If a line in the data below contains "skip", copy it.
※ ※ ※
(** * More of the sources

    The rest of [state.js] that works on the modelled part of the store,
    the readers and the eraser of [tradeLog.js], and the retry wrapper of
    [okxClient.js]. *)

From Stdlib Require Import Lqa.

(** ** state.js, continued *)

(** [botState.pairState] is a plain object, so [pairState[instId]] also
    finds what every object inherits from [Object.prototype]: at these
    names the code sees a truthy value where the store has no entry, and
    [pairState['__proto__']] is the prototype itself.  The finite map
    models the object at every other name; the instruments of
    [TRADING_PAIRS] are such names. *)
Definition objectPrototypeKeys : list string :=
  ["constructor"; "__proto__"; "hasOwnProperty"; "isPrototypeOf";
   "propertyIsEnumerable"; "toLocaleString"; "toString"; "valueOf";
   "__defineGetter__"; "__defineSetter__"; "__lookupGetter__";
   "__lookupSetter__"].

Definition plainKey (instId : string) : Prop := instId ∉ objectPrototypeKeys.

(** [!botState.lastTradeTime]: the time of the last trade when it is there
    and truthy. *)
Definition truthy_globalTradeTime (b : BotState) : option Z :=
  match lastTradeTime b with
  | None => None
  | Some t => if (t =? 0)%Z then None else Some t
  end.

(** [isInCooldown()] *)
Definition isInCooldown : M bool :=
  b ← get_bot;
  match truthy_globalTradeTime b with
  | None => mret false
  | Some t =>
      now ← Date_now;
      let elapsed := inject_Z (now - t) / 1000 in
      mret (Qlt_bool elapsed (cooldownSeconds b))
  end.

(** [getCooldownRemaining()] *)
Definition getCooldownRemaining : M Z :=
  b ← get_bot;
  match truthy_globalTradeTime b with
  | None => mret 0%Z
  | Some t =>
      now ← Date_now;
      let elapsed := inject_Z (now - t) / 1000 in
      let remaining := cooldownSeconds b - elapsed in
      mret (Z.max 0 (Math_round remaining))
  end.


(** ** tradeLog.js, continued *)

Definition Mode_eqb (a b : Mode) : bool :=
  match a, b with demo, demo | live, live => true | _, _ => false end.

(** The [options] of [getTradeHistory]; a missing (or falsy) property is
    [None].  A date is a non-empty date string or a [Date], which are
    truthy; the model keeps the instant it denotes, like the timestamps of
    the entries.  The limit is an integer. *)
Module Query.
Record t := mk {
  mode : option Mode;
  instId : option string;
  side : option Side;
  startDate : option Z;
  endDate : option Z;
  limit : option Z;
}.
End Query.

(** One [if (options.x) trades = trades.filter(...)] step. *)
Definition filterWhen {A B} (o : option A) (truthy : A -> bool)
    (keep : A -> B -> bool) (l : list B) : list B :=
  match o with
  | Some x => if truthy x then List.filter (keep x) l else l
  | None => l
  end.

(** [arr.slice(0, n)]: a negative [n] counts from the end. *)
Definition slice0 {A} (n : Z) (l : list A) : list A :=
  if (0 <=? n)%Z then take (Z.to_nat n) l
  else take (Z.to_nat (Z.of_nat (length l) + n)) l.

(** [getTradeHistory(options)] *)
Definition getTradeHistory (options : Query.t) : M (list TradeEntry) := fun w =>
  let trades := tradeHistory w in
  let trades := filterWhen (Query.mode options) (fun _ => true)
                  (fun m t => Mode_eqb (Trade.mode (te_trade t)) m) trades in
  let trades := filterWhen (Query.instId options) truthy_str
                  (fun i t => String.eqb (Trade.instId (te_trade t)) i) trades in
  let trades := filterWhen (Query.side options) (fun _ => true)
                  (fun s t => Side_eqb (Trade.side (te_trade t)) s) trades in
  let trades := filterWhen (Query.startDate options) (fun _ => true)
                  (fun d t => (d <=? te_timestamp t)%Z) trades in
  let trades := filterWhen (Query.endDate options) (fun _ => true)
                  (fun d t => (te_timestamp t <=? d)%Z) trades in
  let trades := match Query.limit options with
                | Some n => if (n =? 0)%Z then trades else slice0 n trades
                | None => trades
                end in
  (Return trades, w).

(** [clearTradeHistory(mode)]; [None] is the default [null]. *)
Definition clearTradeHistory (mode : option Mode) : M unit :=
  match mode with
  | Some m =>
      modify_history
        (List.filter (fun t => negb (Mode_eqb (Trade.mode (te_trade t)) m)))
  | None => modify_history (fun _ => [])
  end.

(** A sequence of [recordTrade] calls of the trade log, first one first. *)
Fixpoint logTrades (ts : list Trade.t) : M unit :=
  match ts with
  | [] => mret tt
  | t :: rest => logTrade t;; logTrades rest
  end.

(** ** okxClient.js: the retry wrapper *)

(** [hay.includes(needle)] *)
Definition includes (needle hay : string) : bool :=
  match String.index 0 needle hay with Some _ => true | None => false end.

(** [isRateLimit] in the [catch] of [withRetry]. *)
Definition isRateLimit (e : Exn) : bool :=
  includes "Too many requests" (message e)
  || includes "rate limit" (message e)
  || includes "50011" (message e).

(** What [withRetry] settles to; [Rejected None] is [throw undefined]. *)
Inductive Settled (A : Type) :=
| Resolved (a : A)
| Rejected (e : option Exn).
Arguments Resolved {A} a.
Arguments Rejected {A} e.

(** What [withRetry] does besides settling, in order. *)
Inductive RetryEvent :=
| WaitForRateLimit
| CallFn (attempt : nat)
| Sleep (ms : nat).

(** The [for] loop of [withRetry]: [remaining] iterations are left,
    starting with [attempt]; [fn k] is what the call of attempt [k]
    settles to.  Returns the events in order and the result. *)
Fixpoint retryLoop {A} (fn : nat -> Outcome A) (baseDelay : nat)
    (remaining attempt : nat) (lastError : option Exn)
  : list RetryEvent * Settled A :=
  match remaining with
  | O => ([], Rejected lastError)
  | S remaining' =>
      match fn attempt with
      | Return a => ([WaitForRateLimit; CallFn attempt], Resolved a)
      | Throw err =>
          if isRateLimit err then
            if (0 <? remaining')%nat then
              let delay := (baseDelay * 2 ^ attempt)%nat in
              let '(events, settled) :=
                retryLoop fn baseDelay remaining' (S attempt) (Some err) in
              (WaitForRateLimit :: CallFn attempt :: Sleep delay :: events, settled)
            else
              let '(events, settled) :=
                retryLoop fn baseDelay remaining' (S attempt) (Some err) in
              (WaitForRateLimit :: CallFn attempt :: events, settled)
          else ([WaitForRateLimit; CallFn attempt], Rejected (Some err))
      end
  end.

(** [withRetry(fn, maxRetries, baseDelay)] *)
Definition withRetry {A} (fn : nat -> Outcome A) (maxRetries baseDelay : nat)
  : list RetryEvent * Settled A :=
  retryLoop fn baseDelay maxRetries 0 None.

Definition callsOf (events : list RetryEvent) : list nat :=
  omap (fun ev => match ev with CallFn k => Some k | _ => None end) events.

Definition sleepsOf (events : list RetryEvent) : list nat :=
  omap (fun ev => match ev with Sleep ms => Some ms | _ => None end) events.

(** ** Vocabulary of the further statements *)

Definition positiveSize (p : Pos.t) : Prop := 0 < Pos.size p.

Definition positiveSizeOp (op : StoreOp) : Prop :=
  match op with
  | OpAddPosition fill => 0 < Fill.size fill
  | _ => True
  end.

(** The order submissions among events. *)
Definition isOrder (ev : Event) : bool :=
  match ev_call ev with PlaceMarketOrder _ _ _ _ => true | _ => false end.

(** The instrument that an external call is about. *)
Definition callInstrument (c : Call) : option string :=
  match c with
  | GetTicker i | GetCandles i _ _ | PlaceMarketOrder i _ _ _ => Some i
  | SaveConfig _ => None
  end.

(** The number of orders for [instId] among the events. *)
Definition ordersFor (instId : string) (evs : list Event) : nat :=
  length (List.filter
            (fun ev => match ev_call ev with
                       | PlaceMarketOrder i _ _ _ => String.eqb i instId
                       | _ => false
                       end) evs).

(** The external calls of one complete pipeline for [instId], newest
    first. *)
Definition pipelineCalls (instId : string) (side : Side) (cfg : TradeConfig)
  : list Call :=
  [PlaceMarketOrder instId side (tradeSize cfg) (leverage cfg);
   GetCandles instId CANDLE_TIMEFRAME CANDLE_LIMIT;
   GetTicker instId].

(** An entry passes every filter that the options ask for. *)
Definition queryMatches (o : Query.t) (t : TradeEntry) : bool :=
  match Query.mode o with
  | Some m => Mode_eqb (Trade.mode (te_trade t)) m | None => true end
  && match Query.instId o with
     | Some i => if truthy_str i then String.eqb (Trade.instId (te_trade t)) i
                 else true
     | None => true end
  && match Query.side o with
     | Some s => Side_eqb (Trade.side (te_trade t)) s | None => true end
  && match Query.startDate o with
     | Some d => (d <=? te_timestamp t)%Z | None => true end
  && match Query.endDate o with
     | Some d => (te_timestamp t <=? d)%Z | None => true end.

(** *** More exchanges and values for the examples *)

(** An exchange that has only five candles to offer. *)
Definition exThin : Exchange :=
  {| ticker_of := fun instId => Return (tickerAt instId 105);
     candles_of := fun _ _ _ => Return (take 5 risingCandles);
     order_of := fun _ _ _ _ =>
       Return {| o_orderId := "ord-1"; clientOrderId := "cl-1";
                 success := true; simulated := true |};
     configured := true |}.

(** The connector without API credentials. *)
Definition exOffline : Exchange :=
  {| ticker_of := fun instId => Return (tickerAt instId 123);
     candles_of := fun _ _ _ => Return risingCandles;
     order_of := fun _ _ _ _ => Throw {| message := "OKX API credentials not configured" |};
     configured := false |}.

Definition buyBTC : Fill.t :=
  Fill.mk "BTC-USDT" buy 10 110 (Some "a") (Some demo) (Some 1).

Definition tradeBTC : Trade.t :=
  Trade.mk demo "BTC-USDT" buy 123 10 1 BUY (Some 119) (Some 113) "ord-1"
    [Txt "BUY signal confirmed"].


(** * Proofs *)

(** ** The activity log *)

Lemma addLog_eq message type w :
  addLog message type w
  = (Return tt, logged (Log.mk (clock w (ticks w)) message type) w).
Proof.
  unfold addLog, logged, mbind, M_bind, mret, M_ret, Date_now, modify_bot, get_bot.
  cbn -[Nat.ltb take].
  destruct (Nat.ltb_spec (maxLogs (bot w)) (S (length (logs (bot w)))))
    as [Hlt | Hge]; cbn -[take].
  - reflexivity.
  - rewrite (take_ge (_ :: _)) by (cbn; lia). reflexivity.
Qed.

Lemma appendAll_logs entries : forall w,
  (length (logs (bot w)) <= maxLogs (bot w))%nat ->
  maxLogs (bot (run (appendAll entries) w)) = maxLogs (bot w)
  /\ ticks (run (appendAll entries) w) = (ticks w + length entries)%nat
  /\ clock (run (appendAll entries) w) = clock w
  /\ logs (bot (run (appendAll entries) w))
     = take (maxLogs (bot w))
            (rev (stamped (clock w) (ticks w) entries) ++ logs (bot w)).
Proof.
  induction entries as [| e rest IH]; intros w Hlen.
  - cbn. rewrite take_ge by lia. rewrite Nat.add_0_r. auto.
  - unfold run in *. cbn [appendAll].
    unfold mbind, M_bind. rewrite addLog_eq.
    destruct (IH (logged (Log.mk (clock w (ticks w)) e.1 e.2) w))
      as (Hmax & Hticks & Hclock & Hlogs).
    { cbn -[take]. rewrite length_take. lia. }
    rewrite Hmax, Hticks, Hclock, Hlogs. cbn -[take].
    repeat split; try lia.
    rewrite <- app_assoc. cbn -[take].
    set (n := maxLogs (bot w)). set (old := logs (bot w)).
    set (new := rev _). set (x := Log.mk _ _ _).
    destruct (decide (length new < n)%nat) as [Hlt | Hge].
    + rewrite !take_app_ge by lia.
      f_equal.
      rewrite take_take. f_equal. lia.
    + rewrite !take_app_le by lia. reflexivity.
Qed.

(** C8.  Starting from a log within its capacity [maxLogs] (100 in
    [botState]), after any sequence of [addLog] calls the log is still
    within capacity and holds the most recent entries, newest first: it is
    the first [maxLogs] elements of the new entries in reverse order of
    creation followed by the old log.  One more [addLog] puts its entry at
    the front and, when the log is full, drops exactly the last (oldest)
    entry. *)
Theorem log_bounded_newest_first (w : World) (entries : list (Template * LogType)) :
  (length (logs (bot w)) <= maxLogs (bot w))%nat ->
  (0 < maxLogs (bot w))%nat ->
  let w' := run (appendAll entries) w in
  (length (logs (bot w')) <= maxLogs (bot w'))%nat
  /\ maxLogs (bot w') = maxLogs (bot w)
  /\ logs (bot w')
     = take (maxLogs (bot w))
            (rev (stamped (clock w) (ticks w) entries) ++ logs (bot w))
  /\ forall message type,
       logs (bot (run (addLog message type) w'))
       = Log.mk (clock w' (ticks w')) message type
         :: (if decide (length (logs (bot w')) = maxLogs (bot w'))
             then removelast (logs (bot w'))
             else logs (bot w')).
Proof.
  intros Hlen Hpos w'.
  destruct (appendAll_logs entries w Hlen) as (Hmax & Hticks & Hclock & Hlogs).
  fold w' in Hmax, Hticks, Hclock, Hlogs.
  assert (Hlen' : (length (logs (bot w')) <= maxLogs (bot w'))%nat).
  { rewrite Hlogs, Hmax, length_take. lia. }
  repeat split; try assumption.
  intros message type. unfold run. rewrite addLog_eq. cbn -[take].
  destruct (maxLogs (bot w')) as [| n] eqn:Hn; [lia |].
  rewrite firstn_cons. f_equal.
  case_decide as Hfull.
  - rewrite removelast_firstn_len. f_equal. lia.
  - rewrite take_ge by lia. reflexivity.
Qed.
(** ** Invalidation *)

(** X10. [AppService.invalidateCache] touches nothing but the cache, and
    after it no conversion is answered from memory: a call of [convert] that
    succeeds has made between one and three transport calls, the first at
    once, and a well-formed call made while the breaker refuses fails with
    the circuit-open error and changes nothing. *)
Theorem invalidateCache_forces_fetch (env : Env) (from to : string)
    (amount : AmountArg) (w : World) :
  let w0 := snd (AppService_invalidateCache w) in
  sameButCache w0 w
  /\ (forall r w1,
        convert env from to amount w0 = (Ok r, w1) ->
        (httpCalls w < httpCalls w1 <= httpCalls w + 3)%nat
        /\ exists rest, trace w1 = trace w ++ HttpGet :: rest)
  /\ (forall a,
        amount = Num a -> PrimFloat.leb a 0 = false ->
        noCode (getCurrencyCode env from) = false ->
        noCode (getCurrencyCode env to) = false ->
        rejects env w = true ->
        convert env from to amount w0 = (Throw CircuitOpen, w0)).
Proof.
  cbv zeta.
  set (w0 := snd (AppService_invalidateCache w)).
  assert (Hsame : sameButCache w0 w) by (repeat split).
  assert (Hnone : ratesEntry (cache w0) = None) by reflexivity.
  assert (Hempty : conversionEntries (cache w0) = []) by reflexivity.
  assert (Hmiss : forall key, cacheGetConversion key w0 = (Ok None, w0)).
  { intro key. unfold cacheGetConversion. rewrite Hempty. reflexivity. }
  assert (Hrej : rejects env w0 = rejects env w) by reflexivity.
  split; [exact Hsame|]. split.
  - intros r w1 H.
    destruct (convert_ok_cases _ _ _ _ _ _ _ H)
      as (a & _ & _ & _ & _ & [(Hhit & _)|(_ & Hcomputed)]).
    { rewrite Hmiss in Hhit. discriminate Hhit. }
    destruct Hcomputed as (rates & w' & rate & v & Hrates & _ & _ & _ & ->).
    rewrite getExchangeRates_miss in Hrates
      by (unfold cacheGetRates; rewrite Hnone; reflexivity).
    unfold fetchWithCircuitBreaker in Hrates.
    destruct (rejects env w0); [discriminate Hrates|].
    pose proof (fetchWithRetry_attempts env w0) as A. cbv zeta in A.
    destruct A as ((rest & Htrace) & Hcalls & _).
    destruct (fetchWithRetry env 3 1000 w0) as [[rs|e] w2]; cbn [snd] in *;
      [|discriminate Hrates].
    injection Hrates as _ <-.
    split; [exact Hcalls|]. exists rest. exact Htrace.
  - intros a -> Hguard Hfrom Hto Hrefuses.
    unfold convert. cbv zeta. rewrite Hguard, Hfrom, Hto.
    unfold bind at 1. rewrite Hmiss. unfold bind at 1.
    rewrite getExchangeRates_miss
      by (unfold cacheGetRates; rewrite Hnone; reflexivity).
    unfold fetchWithCircuitBreaker. rewrite Hrej, Hrefuses. reflexivity.
Qed.
(** ** The composers *)

Lemma when_length {A : Type} (l : list A) (p : Prog) :
  when (0 <? length l)%nat p = if decide (l = []) then [] else p.
Proof. destruct l; reflexivity. Qed.

Lemma when_pos (z : Z) (p : Prog) :
  when (0 <? z)%Z p = if decide (0 < z)%Z then p else [].
Proof.
  unfold when, skip. case_decide as Hz.
  - apply Z.ltb_lt in Hz. rewrite Hz. reflexivity.
  - apply Z.ltb_nlt in Hz. rewrite Hz. reflexivity.
Qed.

Lemma preflightPasses_dec (cors : Cors) (r : Request) :
  Decision (preflightPasses cors r).
Proof. unfold preflightPasses. apply _. Qed.

Lemma actualPasses_dec (cors : Cors) (r : Request) :
  Decision (actualPasses cors r).
Proof. unfold actualPasses. apply _. Qed.

Lemma handlePreflight_pass (cors : Cors) (r : Request) :
  preflightPasses cors r -> handlePreflight cors r = preflightResponse cors r.
Proof.
  intros (Hm & Ho & Hor & Hme & Hh).
  unfold handlePreflight, preflightResponse.
  fold (originOf r) (reqMethodOf r) (reqHeadersOf r).
  apply String.eqb_neq in Ho.
  rewrite Hm, Ho, Hor, Hme, Hh. simpl.
  rewrite when_length, when_pos. unfold when, headers_Set, skip.
  reflexivity.
Qed.

Lemma handlePreflight_fail (cors : Cors) (r : Request) :
  ~ preflightPasses cors r -> handlePreflight cors r = [].
Proof.
  intros Hn. unfold handlePreflight.
  fold (originOf r) (reqMethodOf r) (reqHeadersOf r).
  destruct (String.eqb_spec (Method r) "OPTIONS") as [Hm | Hm]; [| reflexivity].
  destruct (String.eqb_spec (originOf r) "") as [Ho | Ho]; [reflexivity |].
  destruct (isOriginAllowed cors (originOf r)) eqn:Hor; [| reflexivity].
  destruct (isMethodAllowed cors (reqMethodOf r)) eqn:Hme; [| reflexivity].
  destruct (areHeadersAllowed cors (reqHeadersOf r)) eqn:Hh; [| reflexivity].
  exfalso. apply Hn. repeat split; assumption.
Qed.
※ ※ ※
#### SOLUTION FOR THIS TASK:
  unfold when, skip. case_decide as Hz.
  rewrite when_length, when_pos. unfold when, headers_Set, skip.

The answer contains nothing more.